_Goal of the exercise:_ Whenever a line of the records below contains the word "repeat", copy that line.

### Given data

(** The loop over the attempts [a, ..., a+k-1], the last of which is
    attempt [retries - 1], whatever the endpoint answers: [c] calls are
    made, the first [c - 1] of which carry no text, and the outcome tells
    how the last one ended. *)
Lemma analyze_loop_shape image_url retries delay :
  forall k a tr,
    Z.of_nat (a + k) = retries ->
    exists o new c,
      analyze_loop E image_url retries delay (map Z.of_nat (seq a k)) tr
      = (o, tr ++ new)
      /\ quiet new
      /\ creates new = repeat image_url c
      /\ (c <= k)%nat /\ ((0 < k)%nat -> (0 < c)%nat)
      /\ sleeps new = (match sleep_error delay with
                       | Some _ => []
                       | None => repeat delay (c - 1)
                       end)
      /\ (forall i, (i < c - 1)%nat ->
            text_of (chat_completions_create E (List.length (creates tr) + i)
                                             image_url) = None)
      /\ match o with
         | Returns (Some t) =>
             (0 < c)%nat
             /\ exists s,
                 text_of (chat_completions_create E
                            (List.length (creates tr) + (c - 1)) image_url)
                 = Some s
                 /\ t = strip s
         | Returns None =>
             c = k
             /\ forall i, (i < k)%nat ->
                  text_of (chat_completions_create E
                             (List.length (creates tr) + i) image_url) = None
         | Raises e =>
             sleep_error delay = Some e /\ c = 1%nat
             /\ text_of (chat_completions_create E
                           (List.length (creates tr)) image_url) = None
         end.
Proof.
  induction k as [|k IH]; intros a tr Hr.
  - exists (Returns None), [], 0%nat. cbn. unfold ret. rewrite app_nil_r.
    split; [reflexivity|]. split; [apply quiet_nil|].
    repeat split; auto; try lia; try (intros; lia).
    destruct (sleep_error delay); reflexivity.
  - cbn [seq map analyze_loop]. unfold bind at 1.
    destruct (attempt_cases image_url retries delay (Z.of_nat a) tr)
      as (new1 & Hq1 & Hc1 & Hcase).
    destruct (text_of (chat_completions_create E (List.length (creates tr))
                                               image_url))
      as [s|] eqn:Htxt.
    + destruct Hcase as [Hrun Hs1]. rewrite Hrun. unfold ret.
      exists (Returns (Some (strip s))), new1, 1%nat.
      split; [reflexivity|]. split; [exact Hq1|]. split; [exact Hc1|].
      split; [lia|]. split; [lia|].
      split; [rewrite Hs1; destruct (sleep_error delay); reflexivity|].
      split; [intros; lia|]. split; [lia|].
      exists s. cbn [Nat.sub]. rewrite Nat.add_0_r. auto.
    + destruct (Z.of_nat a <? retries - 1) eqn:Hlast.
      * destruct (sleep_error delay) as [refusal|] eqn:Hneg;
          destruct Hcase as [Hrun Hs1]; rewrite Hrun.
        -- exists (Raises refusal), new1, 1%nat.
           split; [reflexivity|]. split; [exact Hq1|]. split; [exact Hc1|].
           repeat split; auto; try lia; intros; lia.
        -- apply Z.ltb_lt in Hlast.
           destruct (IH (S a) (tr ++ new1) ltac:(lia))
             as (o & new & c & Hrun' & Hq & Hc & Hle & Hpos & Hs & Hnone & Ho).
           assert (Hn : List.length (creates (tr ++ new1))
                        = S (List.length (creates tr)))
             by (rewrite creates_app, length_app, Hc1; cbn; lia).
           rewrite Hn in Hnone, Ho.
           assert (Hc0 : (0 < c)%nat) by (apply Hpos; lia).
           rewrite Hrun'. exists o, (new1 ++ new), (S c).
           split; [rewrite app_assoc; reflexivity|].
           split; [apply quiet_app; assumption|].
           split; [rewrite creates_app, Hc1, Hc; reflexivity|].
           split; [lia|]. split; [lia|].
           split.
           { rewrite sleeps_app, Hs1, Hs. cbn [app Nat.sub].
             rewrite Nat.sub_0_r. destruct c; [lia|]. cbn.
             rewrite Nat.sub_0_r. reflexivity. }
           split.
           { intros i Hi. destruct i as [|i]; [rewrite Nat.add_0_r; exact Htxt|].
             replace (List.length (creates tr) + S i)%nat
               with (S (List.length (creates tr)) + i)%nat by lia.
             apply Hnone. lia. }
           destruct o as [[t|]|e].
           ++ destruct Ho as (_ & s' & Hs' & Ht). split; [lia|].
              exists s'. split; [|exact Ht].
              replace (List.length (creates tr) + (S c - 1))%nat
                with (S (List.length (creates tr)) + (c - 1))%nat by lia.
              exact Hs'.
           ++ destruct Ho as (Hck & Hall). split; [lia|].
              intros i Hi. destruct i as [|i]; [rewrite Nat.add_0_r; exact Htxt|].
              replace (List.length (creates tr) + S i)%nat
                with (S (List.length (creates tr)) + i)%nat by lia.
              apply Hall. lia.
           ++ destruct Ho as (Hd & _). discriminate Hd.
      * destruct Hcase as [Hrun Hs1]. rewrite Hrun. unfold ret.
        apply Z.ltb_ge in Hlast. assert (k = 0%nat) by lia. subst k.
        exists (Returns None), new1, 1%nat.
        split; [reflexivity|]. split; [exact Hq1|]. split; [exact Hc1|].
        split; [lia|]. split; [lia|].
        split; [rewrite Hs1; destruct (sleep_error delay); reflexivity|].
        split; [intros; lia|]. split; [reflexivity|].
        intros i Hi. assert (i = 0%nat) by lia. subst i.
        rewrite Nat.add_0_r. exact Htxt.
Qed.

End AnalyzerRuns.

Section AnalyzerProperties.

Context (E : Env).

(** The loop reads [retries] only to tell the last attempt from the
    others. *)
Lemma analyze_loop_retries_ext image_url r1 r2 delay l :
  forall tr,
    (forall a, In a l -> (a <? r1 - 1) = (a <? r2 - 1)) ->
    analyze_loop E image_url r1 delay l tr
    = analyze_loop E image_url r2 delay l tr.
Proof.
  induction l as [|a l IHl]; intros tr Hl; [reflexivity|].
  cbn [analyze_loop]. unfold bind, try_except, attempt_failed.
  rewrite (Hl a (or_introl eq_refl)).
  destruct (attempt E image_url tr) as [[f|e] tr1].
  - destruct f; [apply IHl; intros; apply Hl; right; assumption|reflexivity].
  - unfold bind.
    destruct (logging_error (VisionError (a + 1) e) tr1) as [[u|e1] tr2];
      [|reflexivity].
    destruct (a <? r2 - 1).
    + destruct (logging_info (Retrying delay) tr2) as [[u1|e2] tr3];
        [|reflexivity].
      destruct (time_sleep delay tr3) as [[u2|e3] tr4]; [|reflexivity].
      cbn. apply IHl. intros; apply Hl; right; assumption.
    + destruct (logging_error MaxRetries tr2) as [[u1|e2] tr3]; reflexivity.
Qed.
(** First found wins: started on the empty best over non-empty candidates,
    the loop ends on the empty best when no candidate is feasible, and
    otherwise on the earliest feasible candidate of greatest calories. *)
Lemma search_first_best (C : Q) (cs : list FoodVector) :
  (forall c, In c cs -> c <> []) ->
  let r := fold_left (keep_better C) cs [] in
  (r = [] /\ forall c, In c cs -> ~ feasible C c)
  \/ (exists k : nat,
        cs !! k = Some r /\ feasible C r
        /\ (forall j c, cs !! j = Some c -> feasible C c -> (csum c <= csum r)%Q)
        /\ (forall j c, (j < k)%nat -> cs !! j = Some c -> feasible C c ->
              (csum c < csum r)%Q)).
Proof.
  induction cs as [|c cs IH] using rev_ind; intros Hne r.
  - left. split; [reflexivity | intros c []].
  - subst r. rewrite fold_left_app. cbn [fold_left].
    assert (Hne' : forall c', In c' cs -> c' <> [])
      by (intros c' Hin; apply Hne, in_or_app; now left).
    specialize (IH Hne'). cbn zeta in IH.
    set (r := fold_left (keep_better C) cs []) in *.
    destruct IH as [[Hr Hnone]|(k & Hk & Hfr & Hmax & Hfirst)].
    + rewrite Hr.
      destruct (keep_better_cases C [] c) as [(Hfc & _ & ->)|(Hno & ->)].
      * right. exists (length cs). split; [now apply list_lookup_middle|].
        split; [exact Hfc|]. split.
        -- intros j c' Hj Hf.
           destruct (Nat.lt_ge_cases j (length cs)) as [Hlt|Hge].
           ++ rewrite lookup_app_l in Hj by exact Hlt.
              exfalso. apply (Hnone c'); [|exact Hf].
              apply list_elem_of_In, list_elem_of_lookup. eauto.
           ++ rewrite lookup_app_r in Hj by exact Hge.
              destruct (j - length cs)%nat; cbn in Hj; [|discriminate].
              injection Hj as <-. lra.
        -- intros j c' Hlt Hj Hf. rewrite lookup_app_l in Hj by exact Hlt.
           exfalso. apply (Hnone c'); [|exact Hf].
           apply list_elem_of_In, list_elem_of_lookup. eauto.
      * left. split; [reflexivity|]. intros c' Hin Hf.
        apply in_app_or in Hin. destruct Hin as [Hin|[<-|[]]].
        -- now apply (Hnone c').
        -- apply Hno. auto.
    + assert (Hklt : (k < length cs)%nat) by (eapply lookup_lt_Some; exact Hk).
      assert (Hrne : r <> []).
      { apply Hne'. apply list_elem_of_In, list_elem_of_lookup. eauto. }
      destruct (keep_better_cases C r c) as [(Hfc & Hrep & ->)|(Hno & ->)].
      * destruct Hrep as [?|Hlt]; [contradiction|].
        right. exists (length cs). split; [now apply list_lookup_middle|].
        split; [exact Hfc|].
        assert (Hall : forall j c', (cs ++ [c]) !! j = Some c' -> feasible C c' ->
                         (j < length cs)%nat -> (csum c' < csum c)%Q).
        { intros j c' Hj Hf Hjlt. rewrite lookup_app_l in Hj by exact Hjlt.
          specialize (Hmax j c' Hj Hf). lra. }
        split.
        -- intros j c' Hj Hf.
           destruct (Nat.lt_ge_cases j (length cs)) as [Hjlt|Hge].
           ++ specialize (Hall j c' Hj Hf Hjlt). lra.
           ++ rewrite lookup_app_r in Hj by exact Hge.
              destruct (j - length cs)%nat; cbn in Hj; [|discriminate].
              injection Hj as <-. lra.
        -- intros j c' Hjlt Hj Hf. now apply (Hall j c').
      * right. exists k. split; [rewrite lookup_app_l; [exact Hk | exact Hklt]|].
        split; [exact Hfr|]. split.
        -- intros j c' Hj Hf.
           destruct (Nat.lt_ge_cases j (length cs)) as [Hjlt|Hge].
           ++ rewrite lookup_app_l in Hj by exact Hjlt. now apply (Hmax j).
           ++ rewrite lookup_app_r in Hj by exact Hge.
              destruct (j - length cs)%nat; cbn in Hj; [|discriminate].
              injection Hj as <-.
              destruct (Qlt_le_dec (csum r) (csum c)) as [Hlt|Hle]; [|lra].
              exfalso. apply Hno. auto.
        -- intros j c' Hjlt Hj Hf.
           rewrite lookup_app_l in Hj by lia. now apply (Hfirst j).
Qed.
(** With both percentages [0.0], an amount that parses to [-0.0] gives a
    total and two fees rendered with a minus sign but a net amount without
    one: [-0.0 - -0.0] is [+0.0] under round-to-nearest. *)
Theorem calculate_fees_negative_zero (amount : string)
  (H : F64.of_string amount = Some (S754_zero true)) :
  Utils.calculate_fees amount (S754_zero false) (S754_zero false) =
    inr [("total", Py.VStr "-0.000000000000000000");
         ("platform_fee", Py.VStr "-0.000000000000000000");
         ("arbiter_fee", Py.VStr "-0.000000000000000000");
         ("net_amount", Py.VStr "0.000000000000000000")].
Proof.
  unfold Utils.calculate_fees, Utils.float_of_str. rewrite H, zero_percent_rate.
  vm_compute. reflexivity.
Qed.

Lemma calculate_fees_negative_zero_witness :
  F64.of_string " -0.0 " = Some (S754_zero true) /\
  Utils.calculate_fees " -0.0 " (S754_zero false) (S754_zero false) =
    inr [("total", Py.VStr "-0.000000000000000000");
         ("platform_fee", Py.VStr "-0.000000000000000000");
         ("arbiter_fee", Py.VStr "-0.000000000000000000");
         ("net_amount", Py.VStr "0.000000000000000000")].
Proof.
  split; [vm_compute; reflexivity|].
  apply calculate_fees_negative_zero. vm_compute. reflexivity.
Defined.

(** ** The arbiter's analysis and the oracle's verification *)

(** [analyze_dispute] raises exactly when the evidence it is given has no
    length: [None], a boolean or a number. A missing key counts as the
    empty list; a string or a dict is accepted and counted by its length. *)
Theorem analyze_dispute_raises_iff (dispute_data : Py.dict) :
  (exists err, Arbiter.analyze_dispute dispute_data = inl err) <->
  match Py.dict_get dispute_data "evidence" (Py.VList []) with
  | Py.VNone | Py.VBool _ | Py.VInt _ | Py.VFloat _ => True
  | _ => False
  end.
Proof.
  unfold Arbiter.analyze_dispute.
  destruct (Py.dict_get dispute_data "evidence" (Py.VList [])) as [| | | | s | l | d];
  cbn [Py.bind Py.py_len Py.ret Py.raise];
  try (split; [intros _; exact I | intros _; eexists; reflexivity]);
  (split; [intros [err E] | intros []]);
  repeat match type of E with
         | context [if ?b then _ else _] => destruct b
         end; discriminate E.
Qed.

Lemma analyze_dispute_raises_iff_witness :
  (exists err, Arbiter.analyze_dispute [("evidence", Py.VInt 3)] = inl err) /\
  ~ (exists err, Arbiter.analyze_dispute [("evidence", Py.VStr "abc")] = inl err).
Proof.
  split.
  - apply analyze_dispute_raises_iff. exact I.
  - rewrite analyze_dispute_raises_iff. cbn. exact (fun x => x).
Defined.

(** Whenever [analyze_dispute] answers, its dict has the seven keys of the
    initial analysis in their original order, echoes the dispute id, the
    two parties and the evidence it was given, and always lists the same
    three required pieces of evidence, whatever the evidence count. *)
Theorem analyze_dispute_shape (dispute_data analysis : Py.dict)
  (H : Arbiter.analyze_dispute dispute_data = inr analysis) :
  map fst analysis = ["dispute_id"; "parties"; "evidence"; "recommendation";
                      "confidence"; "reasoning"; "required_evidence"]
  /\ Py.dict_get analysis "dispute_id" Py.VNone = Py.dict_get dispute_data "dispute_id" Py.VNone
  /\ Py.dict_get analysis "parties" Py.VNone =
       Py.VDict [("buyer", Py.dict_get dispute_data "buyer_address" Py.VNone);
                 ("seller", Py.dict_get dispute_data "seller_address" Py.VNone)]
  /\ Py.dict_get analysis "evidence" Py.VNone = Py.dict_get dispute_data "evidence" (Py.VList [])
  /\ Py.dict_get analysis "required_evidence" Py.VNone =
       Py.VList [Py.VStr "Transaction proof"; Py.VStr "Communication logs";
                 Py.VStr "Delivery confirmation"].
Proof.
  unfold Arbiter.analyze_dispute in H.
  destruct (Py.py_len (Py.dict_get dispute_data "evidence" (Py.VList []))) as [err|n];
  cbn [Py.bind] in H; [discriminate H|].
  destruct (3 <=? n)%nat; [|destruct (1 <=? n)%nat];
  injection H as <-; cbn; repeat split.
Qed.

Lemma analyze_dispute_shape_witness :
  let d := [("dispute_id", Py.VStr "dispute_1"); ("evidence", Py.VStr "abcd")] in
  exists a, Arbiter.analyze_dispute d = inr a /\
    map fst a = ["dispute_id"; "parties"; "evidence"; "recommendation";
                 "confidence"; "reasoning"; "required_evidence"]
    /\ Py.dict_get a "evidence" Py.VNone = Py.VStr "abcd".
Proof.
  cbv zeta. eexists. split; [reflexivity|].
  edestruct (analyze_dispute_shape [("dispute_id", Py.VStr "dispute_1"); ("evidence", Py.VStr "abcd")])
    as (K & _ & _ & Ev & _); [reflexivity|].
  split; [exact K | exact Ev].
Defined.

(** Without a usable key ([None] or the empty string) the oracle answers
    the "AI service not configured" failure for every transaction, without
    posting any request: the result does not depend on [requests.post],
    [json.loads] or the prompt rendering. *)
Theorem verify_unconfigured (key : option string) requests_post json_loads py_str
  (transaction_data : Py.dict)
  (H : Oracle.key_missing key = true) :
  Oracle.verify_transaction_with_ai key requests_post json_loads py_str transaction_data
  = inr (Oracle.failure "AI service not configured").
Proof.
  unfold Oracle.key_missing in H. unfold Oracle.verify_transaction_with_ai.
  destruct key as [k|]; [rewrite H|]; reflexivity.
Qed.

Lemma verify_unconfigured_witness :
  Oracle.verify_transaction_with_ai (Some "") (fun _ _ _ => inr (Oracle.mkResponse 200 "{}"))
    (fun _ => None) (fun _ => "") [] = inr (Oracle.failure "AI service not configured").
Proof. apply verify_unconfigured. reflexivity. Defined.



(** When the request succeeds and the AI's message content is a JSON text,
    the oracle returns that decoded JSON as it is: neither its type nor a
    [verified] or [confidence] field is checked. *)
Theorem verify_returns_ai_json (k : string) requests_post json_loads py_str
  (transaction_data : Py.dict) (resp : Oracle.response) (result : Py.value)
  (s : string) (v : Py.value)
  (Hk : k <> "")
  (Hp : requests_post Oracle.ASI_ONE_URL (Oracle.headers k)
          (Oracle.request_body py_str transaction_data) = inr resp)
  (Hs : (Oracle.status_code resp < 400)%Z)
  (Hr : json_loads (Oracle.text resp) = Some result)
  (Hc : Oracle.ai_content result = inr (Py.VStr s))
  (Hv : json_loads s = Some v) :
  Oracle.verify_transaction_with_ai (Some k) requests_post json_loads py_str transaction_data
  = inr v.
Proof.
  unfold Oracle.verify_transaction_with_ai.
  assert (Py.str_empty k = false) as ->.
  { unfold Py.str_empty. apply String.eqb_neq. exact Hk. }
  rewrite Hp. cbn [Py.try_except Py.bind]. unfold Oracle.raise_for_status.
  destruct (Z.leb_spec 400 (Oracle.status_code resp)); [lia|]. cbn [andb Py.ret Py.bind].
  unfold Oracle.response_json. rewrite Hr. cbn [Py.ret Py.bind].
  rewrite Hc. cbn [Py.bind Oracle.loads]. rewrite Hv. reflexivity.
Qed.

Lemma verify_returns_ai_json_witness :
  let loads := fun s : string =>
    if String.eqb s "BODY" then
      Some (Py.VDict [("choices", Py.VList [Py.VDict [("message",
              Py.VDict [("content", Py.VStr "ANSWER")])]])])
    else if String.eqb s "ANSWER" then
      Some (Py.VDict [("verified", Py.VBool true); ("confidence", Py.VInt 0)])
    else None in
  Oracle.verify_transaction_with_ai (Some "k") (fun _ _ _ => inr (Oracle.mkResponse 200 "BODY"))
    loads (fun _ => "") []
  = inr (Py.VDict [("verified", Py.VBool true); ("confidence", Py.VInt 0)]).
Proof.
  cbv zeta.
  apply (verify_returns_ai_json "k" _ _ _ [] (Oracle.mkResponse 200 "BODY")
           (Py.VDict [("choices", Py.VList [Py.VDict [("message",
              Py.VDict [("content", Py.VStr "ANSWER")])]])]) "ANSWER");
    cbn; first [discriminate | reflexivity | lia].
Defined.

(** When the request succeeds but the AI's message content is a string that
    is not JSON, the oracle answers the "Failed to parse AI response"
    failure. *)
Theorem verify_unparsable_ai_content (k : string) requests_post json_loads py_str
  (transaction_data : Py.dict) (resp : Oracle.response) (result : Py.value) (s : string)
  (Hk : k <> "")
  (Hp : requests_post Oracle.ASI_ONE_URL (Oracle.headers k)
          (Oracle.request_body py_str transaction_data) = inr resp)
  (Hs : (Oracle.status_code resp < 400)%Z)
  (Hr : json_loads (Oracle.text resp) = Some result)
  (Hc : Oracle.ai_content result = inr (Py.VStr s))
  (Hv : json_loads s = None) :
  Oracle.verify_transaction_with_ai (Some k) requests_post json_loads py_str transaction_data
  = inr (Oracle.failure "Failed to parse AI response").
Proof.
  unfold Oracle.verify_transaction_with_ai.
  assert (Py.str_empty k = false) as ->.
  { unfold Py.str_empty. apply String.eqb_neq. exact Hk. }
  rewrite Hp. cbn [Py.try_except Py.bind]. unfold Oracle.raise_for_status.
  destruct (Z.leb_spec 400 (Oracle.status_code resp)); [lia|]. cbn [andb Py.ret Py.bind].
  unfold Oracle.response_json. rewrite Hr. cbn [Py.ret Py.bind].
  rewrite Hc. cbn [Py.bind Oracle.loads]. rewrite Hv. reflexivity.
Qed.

######

_Task response:_
      /\ creates new = repeat image_url c
                       | None => repeat delay (c - 1)
    repeat split; auto; try lia; try (intros; lia).
           repeat split; auto; try lia; intros; lia.
  repeat match type of E with
  injection H as <-; cbn; repeat split.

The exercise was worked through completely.